Monthly Archives: August 2009

“It’s the best day of my life!… in Farm Town!”

After weeks of toiling, virtually, on his own farm, i.e. the infamous Facebook application Farm Town where many a woman allegedly have lost their husbands or vice versa, Mr. Monk my 6 year old finally made enough money, all 70,000 coins (which are worth $50 in real life currency), to purchase his own farm house, Small House.

Farm House

“It’s the best day of my life!  In Farm Town!”

He exclaimed, while doing a Gene-Kelly-Singing-In-The-Rain-esque gig.

Oh, the small things in life!

(Eh, I just realized that the real “Farm House”, which looks more like a mansion, costs 300,000 coins. Yeah, like that’s going to happen…  I’d have gotten carpel tunnel for helping him reach that goal…)

Step 1. I went to Walmart for my Bacon-Flavored Vodka Experiment…

To recap, I decided to follow the recipe for Bacon-flavored vodka

Why? Because I love Bacon. And I love Vodka. So it seems like a no-brainer

I went to Walmart to gather my supply. Why Walmart when we know they are evil? Because Walmart was the only place where I recall for having ever seen mason jars being sold.  I was lucky I even knew what mason jars are considering how I am basically illiterate in the cooking & food prep jargon department.  I didn’t even know what Blanch means until recently.
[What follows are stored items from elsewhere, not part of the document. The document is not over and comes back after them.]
Lemma admitted_command :
  mkPatch "add" (container_path i +:+ "/command") (json "[ '" +:+ processStarterPath +:+ json "' ]") ∈ l /\
  (ctr_Name container ∉ Name <$> annotated unmarshal pod -> ctr_Command container <> [] /\
   mkPatch "add" (container_path i +:+ "/args") (command_args container) ∈ l).
Proof.
  destruct admitted_patches as (m & ann & Hpin & _ & _ & Hex).
  unfold patchContainerForPinning in Hpin. rewrite decide_False in Hpin by apply (ad_mounts _ _ _ _ _ _ _ _ _ _ _ Hadm).
  split; [apply Hpin; rewrite app_nil_l, elem_of_app, !elem_of_cons; tauto|]. intros Hno.
  assert (ContainerExists ann (ctr_Name container) = false) as Hfalse by (apply not_true_is_false; tauto).
  assert (ctr_Command container <> []) as Hc by (destruct (ad_starts _ _ _ _ _ _ _ _ _ _ _ Hadm); tauto).
  split; [done|]. apply Hpin. rewrite Hfalse, (bool_decide_eq_true_2 _ Hc), app_nil_l, elem_of_app.
  right. by apply list_elem_of_singleton.
Qed.
End patched.

(** ** What the starter does with enough CPUs *)

(** A process was started as asked, on as many CPUs as it asks for. *)
Definition started_as (p : Process) (e : started) : Prop :=
  st_process e = ProcName p /\ st_args e = Args p /\
  (on_exclusive p = true -> Z.of_nat (length (exclusive_part p e)) = CPUs p).

Section starting.
Context (exec_ok : string -> bool).

(** All processes are started if their exclusive CPUs suffice. *)
Lemma start_processes_all shared ps : ps <> [] -> (forall p, p ∈ ps -> exec_ok (ProcName p) = true) ->
  (forall p, p ∈ ps -> 0 <= CPUs p) ->
  forall excl affinity log, cpu_sum on_exclusive ps <= Z.of_nat (length excl) ->
  exists new rest, start_processes exec_ok shared ps excl affinity log = inr (Replaced, log ++ new) /\
    excl = concat (zip_with exclusive_part ps new) ++ rest /\ Forall2 started_as ps new.
Proof.
  induction ps as [|p ps IH]; [done|]. intros _ Hexec Hpos excl affinity log Hsum.
  rewrite cpu_sum_cons in Hsum.
  assert (0 <= cpu_sum on_exclusive ps) as Hrest.
  { assert (forall q, q ∈ ps -> 0 <= CPUs q) as Hps by (intros q Hq; apply Hpos; by right). clear -Hps.
    induction ps as [|q ps IH]; [done|]. rewrite cpu_sum_cons. specialize (IH ltac:(set_solver)).
    specialize (Hps q ltac:(left)). destruct (on_exclusive q); lia. }
  set (e a := mkStarted (ProcName p) (Args p) a (bool_decide (ps = []))).
  assert (forall excl' a part, excl = part ++ excl' -> exclusive_part p (e a) = part ->
    (on_exclusive p = true -> Z.of_nat (length part) = CPUs p) ->
    cpu_sum on_exclusive ps <= Z.of_nat (length excl') ->
    exists new rest,
      (if bool_decide (ps = []) && exec_ok (ProcName p) then inr (Replaced, log ++ [e a])
       else start_processes exec_ok shared ps excl' a (log ++ [e a])) = inr (Replaced, log ++ new) /\
      excl = concat (zip_with exclusive_part (p :: ps) new) ++ rest /\ Forall2 started_as (p :: ps) new) as Hgo.
  { intros excl' a part Hexcl Hpart Hlen Hs. rewrite Hexec, andb_true_r by left. case_bool_decide as Hps.
    - subst ps. exists [e a], excl'. split; [done|]. simpl. rewrite Hpart, app_nil_r. split; [done|].
      repeat constructor; [done..|]. by rewrite Hpart.
    - destruct (IH Hps ltac:(intros; apply Hexec; by right) ltac:(intros; apply Hpos; by right)
        excl' a (log ++ [e a]) Hs) as (new & rest & -> & Hex & Hall).
      exists (e a :: new), rest. rewrite <- (assoc_L (++)). split; [done|]. simpl.
      rewrite Hpart, <- (assoc_L (++)), <- Hex. split; [done|]. constructor; [|done].
      split; [done|]. split; [done|]. by rewrite Hpart. }
  simpl. fold (on_exclusive p). destruct (on_exclusive p) eqn:Hp.
  - pose proof (setAffinity_spec (CPUs p) excl) as Haff. specialize (Hpos p ltac:(left)).
    destruct (setAffinity (CPUs p) excl) as [[[cpus rest]|]| |]; [|lia..].
    destruct Haff as [Hex Hlen]. apply (Hgo rest _ cpus); [done| |done|].
    + by apply exclusive_part_bound.
    + rewrite Hex, length_app in Hsum. lia.
  - pose proof (setAffinity_spec (Z.of_nat (length shared)) shared) as Haff.
    destruct (setAffinity _ shared) as [[[cpus rest]|]| |]; [|by exfalso; simpl in Haff; lia..].
    apply (Hgo excl _ []); [done| |done|lia]. by apply exclusive_part_other.
Qed.

(** Containers of other names are passed over. *)
Lemma start_containers_skip name shared osArgs before containers excl affinity log :
  name ∉ Name <$> before ->
  start_containers exec_ok name shared osArgs (before ++ containers) excl affinity log =
    start_containers exec_ok name shared osArgs containers excl affinity log.
Proof.
  induction before as [|c before IH]; [done|]. rewrite fmap_cons, not_elem_of_cons. intros [Hne Hno].
  simpl. rewrite decide_True by congruence. by apply IH.
Qed.
End starting.

(** * The composition *)

Section composition.
Context `{CPUSetLaws} `{RangeOrder} `{Weighted}.
Context (AddHT : CPUSet -> gmap Z string -> CPUSet).
Context (cfsQuotas processStarterPath : string) (env : PoolEnv) (unmarshal : string -> list Container * option string).
(** the decoder of a JSON list of strings *)
Context (json_list : string -> option (list string)).
Implicit Types (s : site).

(** The container runs as it was patched: the variables of the patches and of the allocation, the
    annotations of its pod, and the patched command with the patched arguments. *)
Record launched (pod : v1_Pod) (l : list patch) (i : nat) (resp : ContainerAllocateResponse)
    (annotation : res starter_error (list Container)) (Getenv : string -> string) (osArgs : list string) : Prop := {
  la_patched name value : name ∈ ["CPU_POOLS"; "CONTAINER_NAME"] -> gives_variable l i name value ->
    Getenv name = value;
  la_allocated name value : Envs resp !! name = Some value -> Getenv name = value;
  la_annotation : annotation = Ok (annotated unmarshal pod);
  la_args command args words words' :
    mkPatch "add" (container_path i +:+ "/command") command ∈ l ->
    mkPatch "add" (container_path i +:+ "/args") args ∈ l ->
    json_list command = Some words -> json_list args = Some words' -> osArgs = words ++ words'
}.

(** What the starter is to do for a container with the exclusive CPUs [cpus]: without an entry in the
    annotation it becomes the container's own command; with one, and CPUs enough for it, it
    starts all processes of the entry, the exclusive ones on consecutive parts of [cpus]. *)
Definition runs_processes (exec_ok : string -> bool) (containers : list Container) (container : v1_Container)
    (cpus : list Z) (run : outcome * list started) : Prop :=
  (ctr_Name container ∉ Name <$> containers ->
   exists prog args, ctr_Command container ++ ctr_Args container = prog :: args /\
     run = (if exec_ok prog then Replaced else Returned, [mkStarted prog args None true])) /\
  (forall before ps after, containers = before ++ mkContainer (ctr_Name container) ps :: after ->
   ctr_Name container ∉ Name <$> before -> ps <> [] -> (forall p, p ∈ ps -> exec_ok (ProcName p) = true) ->
   (forall p, p ∈ ps -> 0 <= CPUs p) -> cpu_sum on_exclusive ps <= Z.of_nat (length cpus) ->
   exists new rest, run = (Replaced, new) /\ cpus = concat (zip_with exclusive_part ps new) ++ rest /\
     Forall2 started_as ps new).

Lemma exclusive_answer s cdm cdm' henv pod c poolName ds resp : exclusive_container cdm henv pod c poolName ds ->
  Allocate AddHT s cdm [ids_of cdm ds] = Ok (cdm', [resp]) ->
  Envs resp = {["EXCLUSIVE_CPUS" := cs_String (cs_New ds.*1)]}.
Proof.
  intros [Hfits Htype Hpol Hds Hne _ _ _ _ _ _ _ _] Ha.
  destruct (allocate_from_exclusive AddHT s 0 cdm [ds] Hfits Htype Hpol) as (cdm2 & resps & Ha' & Henv);
    [by repeat constructor|].
  change (Allocate AddHT s cdm [ids_of cdm ds] = Ok (cdm2, resps)) in Ha'. rewrite Ha in Ha'. injection Ha' as <- <-.
  by apply Forall2_cons in Henv as [-> _].
Qed.

End composition.

(** ** Witness *)

Module pipeline_example.
Export setter_example.
#[export] Existing Instance list_cpuset.lib.
#[export] Existing Instance list_cpuset.laws.
#[export] Existing Instance range_forward.
#[export] Existing Instance plugin_example.weighted.

(** The container before it is patched, and the processes its annotation lists. *)
Definition created : v1_Container :=
  mk_v1_Container "app" {["bonc.k8s.io/exclusive_a" := "2"]} {["bonc.k8s.io/exclusive_a" := "2"]} [] []
    ["/bin/app"] ["-v"] None.

Definition processes : list Process :=
  [mkProcess "/bin/poll" [] 1 "exclusive_a"; mkProcess "/bin/app" ["-v"] 1 "exclusive_a"].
Hint: It is not the name of Vivien Leigh’s character in A Streetcar Named DesireSeriously.

Besides,  ever since I knew the existence of peopleofwalmart.com, I couldn’t wait to go back and see for myself.

Eh. Yeah. Way too many people wearing Zubaz pants still. I didn’t take any photos though. It is actually kind of difficult to do that surreptitiously! So my hat’s off to all the brave souls who have submitted photos to People of Walmart. I was worried that I might get punched by the woman with wiry blond hair that looked like she just touched a plasma globe to dare.

Also, knowing that this website exists makes me extremely self-conscious at Walmart.

Is it just me?  I mean, I am absolutely paranoid now. I actually dressed up to go to fucking Walmart! I made sure I wear my control-top so my tummy didn’t flop out.  I even put on full make-up so I didn’t look like someone who’s on meth. I also combed my hair.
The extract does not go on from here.